■ Work item ■
Copy, from the material below, every line in which the word "Definition" can be found.

■ Records for the task ■
____
(** The two options that select the mode of a run are such options:
    without a token that names them the record has no dump path and
    the JSON mode is off, whatever the environment. *)
Lemma modes_not_named argv getenv a :
  Forall (λ token, long_name token ∉ [Some "json-output"; Some "sensor-dump"]) argv ->
  parse argv getenv = Ok a -> json_output a = false ∧ sensor_dump a = None.
Proof.
  intros Hargv. unfold parse.
  destruct (get_matches argv getenv) as [m|] eqn:Hm; [|done]. cbn [result_bind].
  destruct (from_arg_matches _ _) as [a'|] eqn:Ha; [|done]. intros [= <-].
  unfold from_arg_matches in Ha. simplify_option_eq. simpl.
  pose proof (not_named_not_found (Build_Spec "json_output" NoShort None Flag Bool)
                argv getenv m) as Hjson.
  pose proof (not_named_not_found (Build_Spec "sensor_dump" NoShort None Optional PathBuf)
                argv getenv m) as Hdump.
  simpl in Hjson, Hdump. split.
  - apply orb_false_iff in Hjson as [_ ?]; [done|by repeat constructor|done..| |done].
    eapply Forall_impl; [exact Hargv|]. intros token Hnot Heq. apply Hnot. rewrite Heq. by left.
  - apply value_of_None.
    apply present_false in Hdump as [? _]; [done|by repeat constructor|done..| |done].
    eapply Forall_impl; [exact Hargv|]. intros token Hnot Heq. apply Hnot. rewrite Heq.
    right. by left.
Qed.

(** *** The forms of an option *)

(** The short form of an option with its value attached ([-Hbroker],
    [-H=broker]) reads as the long form [--host=broker]. *)
Lemma short_form_attached s c :
  s ∈ specs -> short s = Some c ->
  ∀ c' text rest m pending,
    parse_tokens (short_token c (String c' text) :: rest) m pending
    = parse_tokens (option_token s (attached_value (String c' text)) :: rest) m pending.
Proof.
  intros Hs. revert s Hs c.
  apply (Forall_forall (λ s, ∀ c, short s = Some c -> ∀ c' text rest m pending,
    parse_tokens (short_token c (String c' text) :: rest) m pending
    = parse_tokens (option_token s (attached_value (String c' text)) :: rest) m pending)).
  repeat (apply Forall_cons; split); [..|done]; by intros c [= <-].
Qed.

(** The short form of an option whose value follows ([-H broker]) reads
    as the long form [--host broker]. *)
Lemma short_form_waiting s c :
  s ∈ specs -> short s = Some c ->
  ∀ rest m pending,
    parse_tokens (short_token c "" :: rest) m pending
    = parse_tokens (long_token s :: rest) m pending.
Proof.
  intros Hs. revert s Hs c.
  apply (Forall_forall (λ s, ∀ c, short s = Some c -> ∀ rest m pending,
    parse_tokens (short_token c "" :: rest) m pending
    = parse_tokens (long_token s :: rest) m pending)).
  repeat (apply Forall_cons; split); [..|done]; by intros c [= <-].
Qed.

End parser_facts.

Section parser_properties.
Import Args Parser.

(** The values of a record pass the parsers of their fields when its
    port is a [u16] and its paths are not empty, and the environment
    has nothing to say about the port of a record. *)
Lemma record_values_parse (a : Args.t) s value :
  0 ≤ port a < 65536 -> config_file a ≠ Some "" -> sensor_dump a ≠ Some "" ->
  s ∈ specs -> value_in a (field s) = Some value -> value_parses s value = true.
Proof.
  intros Hport Hconfig Hdump Hs. revert s Hs value.
  apply (Forall_forall (λ s, ∀ value, value_in a (field s) = Some value -> _)).
  repeat (apply Forall_cons; split); [..|done]; intros value; try done;
    unfold value_parses; simpl.
  - intros [= <-]. by rewrite parse_u16_int_to_string, bool_decide_eq_true_2.
  - intros Hvalue. apply negb_true_iff, bool_decide_eq_false. by intros ->.
  - intros Hvalue. apply negb_true_iff, bool_decide_eq_false. by intros ->.
Qed.

Lemma record_env_parses (a : Args.t) (getenv : string -> option string) s value :
  s ∈ specs -> value_in a (field s) = None -> env s ≫= getenv = Some value ->
  value_parses s value = true.
Proof.
  intros Hs. revert s Hs value.
  apply (Forall_forall (λ s, ∀ value, value_in a (field s) = None -> _ -> _)).
  by repeat (apply Forall_cons; split).
Qed.

(** C17: the command line that spells out a record, one [--name=value]
    per option that has a value and one [--name] per flag that is set,
    is parsed as that record, whatever the environment holds: the
    command line wins over the environment and the default values.  The
    options the record leaves open are taken from the environment where
    their declaration names a variable.  The record is one the program
    can get: its port is a [u16], and its paths are not empty, for an
    empty text is no [PathBuf] to the parser. *)
Theorem parse_to_argv (a : Args.t) getenv :
  0 ≤ port a < 65536 -> config_file a ≠ Some "" -> sensor_dump a ≠ Some "" ->
  parse (to_argv a) getenv = Ok (with_env getenv a).
Proof.
  intros Hport Hconfig Hdump. unfold to_argv.
  rewrite parse_command_line
    by eauto using record_values_parse, record_env_parses.
  unfold record_of, from_arg_matches, resolve, with_env. simpl.
  rewrite parse_u16_int_to_string by done.
  destruct a as [host ? client_id username password config_file sensor_dump ? ? ? ?]. simpl.
  do 2 f_equal; try done.
  - by destruct host, (getenv "MQTT_HOST").
  - by destruct client_id, (getenv "MQTT_CLIENT_ID").
  - by destruct username, (getenv "MQTT_USER").
  - by destruct password, (getenv "MQTT_PASSWORD").
  - by destruct config_file.
  - by destruct sensor_dump.
Qed.

(** An empty path is rejected where it is found, as a value that was
    not supplied. *)
Lemma empty_path_rejected s rest getenv :
  s ∈ specs -> ty s = PathBuf ->
  parse (option_token s "" :: rest) getenv = Err (InvalidValue (field s)).
Proof.
  intros Hs Hty. unfold parse, get_matches.
  assert (is_flag s = false) as Hflag.
  { revert s Hs Hty. apply (Forall_forall (λ s, ty s = PathBuf -> is_flag s = false)).
    by repeat (apply Forall_cons; split). }
  rewrite option_token_step by done. unfold react_set, value_parses, value_error.
  by rewrite Hty.
Qed.
(** C11: the discovery pass with a transport that accepts every message
    (always so in JSON mode and without a client): it reads the version
    file, builds the sensor list, and hands to the transport, in the
    order of the list, one retained message per enabled sensor, whose
    topic is the sensor's discovery topic and whose payload is the text
    of its discovery document; nothing else is printed or published and
    the pass succeeds. *)
Theorem publish_discovery_pass self client ω σ :
  accepting ω -> UnraidStats.skip_discovery self = false ->
  ∃ device_info sensors σ1 σ2,
    get_device_info self ω σ = Returned device_info σ1 ∧
    Override.sensors self ω σ1 = Returned sensors σ2 ∧
    publish_discovery self client ω σ =
      Returned (Ok tt)
        {| history := history σ2
                      ++ concat (discovery_events self client device_info <$> sensors);
           stashes := stashes σ2 |}.
Proof.
  intros Hω Hskip. destruct (get_device_info_run self ω σ) as [device_info Hinfo].
  destruct (sensors_returns self ω
              {| history := history σ ++ [EvReadFile "/etc/unraid-version"];
                 stashes := stashes σ |}) as (sensors & σ2 & Hsensors).
  eexists device_info, sensors, _, σ2. split_and!; [done..|].
  unfold publish_discovery. rewrite Hskip.
  erewrite bind_returned by done. erewrite bind_returned by done.
  apply try_for_each_ok. intros. by apply publish_discovery_step_accepted.
Qed.

(** C21: a transport failure ends the discovery pass: when the broker
    rejects the messages, the pass returns the broker's error after the
    request for the first enabled sensor of the list, and makes no
    request for the sensors after it.  With no enabled sensor the pass
    succeeds without a request. *)
Theorem publish_discovery_stops_at_failure self c ω σ e :
  rejecting ω e ->
  UnraidStats.json_output self = false -> UnraidStats.skip_discovery self = false ->
  ∃ device_info sensors σ1 σ2,
    get_device_info self ω σ = Returned device_info σ1 ∧
    Override.sensors self ω σ1 = Returned sensors σ2 ∧
    publish_discovery self (Some c) ω σ =
      match List.find enabled sensors with
      | Some s =>
          let '(topic, payload) := discovery_message self device_info s in
          Returned (Err e)
            {| history := history σ2 ++ [EvPublish topic AtLeastOnce true payload];
               stashes := stashes σ2 |}
      | None => Returned (Ok tt) σ2
      end.
Proof.
  intros Hω Hjson Hskip. destruct (get_device_info_run self ω σ) as [device_info Hinfo].
  destruct (sensors_returns self ω
              {| history := history σ ++ [EvReadFile "/etc/unraid-version"];
                 stashes := stashes σ |}) as (sensors & σ2 & Hsensors).
  eexists device_info, sensors, _, σ2. split_and!; [done..|].
  unfold publish_discovery. rewrite Hskip.
  erewrite bind_returned by done. erewrite bind_returned by done.
  rewrite (try_for_each_stops _ enabled (discovery_events self (Some c) device_info) e).
  - destruct (List.find enabled sensors) as [s|] eqn:Hfind; [|done].
    apply find_some in Hfind as [_ Hs]. unfold discovery_events, enabled in *.
    destruct (Sensor.disabled s); [done|]. unfold transport_events. by rewrite Hjson.
  - intros. by apply publish_step_disabled.
  - intros. by apply publish_discovery_step_rejected.
Qed.

(** The version of the host.  On a version file with the one line
    [version=] followed by a text between double quotes (the text
    without a double quote), [get_unraid_version] returns the text
    without the quotes, after one read of [/etc/unraid-version]. *)
Theorem get_unraid_version_quoted v ω σ :
  Str.is_line v = true -> Str.free_of Json.quote v = true ->
  fs_read_to_string ω (history σ) "/etc/unraid-version"
    = Ok ("version=" +:+ String Json.quote (v +:+ String Json.quote "") +:+ String "010" "") ->
  get_unraid_version ω σ =
    Returned (Ok v)
      {| history := history σ ++ [EvReadFile "/etc/unraid-version"];
         stashes := stashes σ |}.
Proof.
  intros Hline Hfree Hread. unfold get_unraid_version. run_M. rewrite Hread. simpl.
  rewrite <-Str.app_assoc, Str.lines_one
    by (rewrite Str.is_line_app; change (String Json.quote ?s) with (String Json.quote "" +:+ s);
        by rewrite !Str.is_line_app, Hline).
  unfold iter_find. cbn [List.find]. rewrite Str.starts_with_app.
  do 2 f_equal. by apply version_of_line.
Qed.

(** C10: the value pass skips disabled sensors altogether: they are
    neither read (no command is run and no engine query is made for
    them) nor published, so the pass is the pass over the enabled
    sensors of the list.  For an enabled sensor whose reporter yields a
    value, the transport gets one unretained message under the sensor's
    state topic; a reporter that yields no value gets none and the pass
    goes on. *)
Theorem publish_stats_pass self client ω σ :
  accepting ω ->
  publish_stats self client ω σ =
    (sensors ← Override.sensors self;
     try_for_each (publish_stats_step self client)
       (filter (λ s, enabled s = true) sensors)) ω σ ∧
  ∀ s source σ0,
    enabled s = true -> Sensor.reporter s = Some source ->
    publish_stats_step self client s ω σ0 =
      match get_value source ω σ0 with
      | Returned (Some value) σ1 =>
          Returned (Ok tt)
            {| history := history σ1
                          ++ transport_events self client
                               (Sensor.sensor_topic s (node_id self)) value false;
               stashes := stashes σ1 |}
      | Returned None σ1 => Returned (Ok tt) σ1
      | Panicked msg σ1 => Panicked msg σ1
      end.
Proof.
  intros Hω. split.
  - unfold publish_stats. destruct (sensors_returns self ω σ) as (sensors & σ' & Hs).
    erewrite !bind_returned by done.
    apply try_for_each_filter. intros. by apply (publish_step_disabled _ _ Json.Null).
  - intros s source σ0 Hs Hsource. unfold publish_stats_step, enabled in *.
    destruct (Sensor.disabled s); [done|]. rewrite Hsource. run_M.
    destruct (get_value source ω σ0) as [[value|] σ1|]; [|done..].
    by apply publish_ha_state_accepted.
Qed.

End publisher_properties.

(** ** The theorems on a concrete world *)

(** A stand-in for the toml crate that reads every file as an empty
    table and prints every dump as the empty text. *)
Definition example_toml : TomlText := {|
  toml_from_str := λ _, Ok ∅;
  toml_to_string := λ _, Ok EmptyString;
|}.

(** The world of [Reporter], with a broker that rejects every
    message. *)
Definition example_world_rejecting : Oracle :=
  with_broker (λ _ _ _ _ _, Err "connection refused") (example_world true).

(** The same world on a host whose version file names 6.12.4. *)
Definition example_world_versioned : Oracle :=
  with_files
    (λ _ path,
       if bool_decide (path = "/etc/unraid-version")
       then Ok ("version=" +:+ String Json.quote ("6.12.4" +:+ String Json.quote "")
                +:+ String "010" "")
       else Err "no such file")
    (example_world true).

Lemma get_unraid_version_quoted_witness :
  get_unraid_version example_world_versioned initial_state =
    Returned (Ok "6.12.4")
      {| history := [EvReadFile "/etc/unraid-version"]; stashes := [] |}.
Proof. by apply (get_unraid_version_quoted "6.12.4"). Defined.

Lemma publish_discovery_pass_witness :
  ∃ device_info sensors σ1 σ2,
    get_device_info example_stats (example_world true) initial_state
      = Returned device_info σ1 ∧
    Override.sensors example_stats (example_world true) σ1 = Returned sensors σ2 ∧
    publish_discovery example_stats (Some ClientHandle)
      (example_world true) initial_state =
      Returned (Ok tt)
        {| history := history σ2
                      ++ concat (discovery_events example_stats (Some ClientHandle)
                                   device_info <$> sensors);
           stashes := stashes σ2 |}.
Proof. by apply (publish_discovery_pass). Defined.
____
■ Task response ■
Definition example_toml : TomlText := {|
Definition example_world_rejecting : Oracle :=
Definition example_world_versioned : Oracle :=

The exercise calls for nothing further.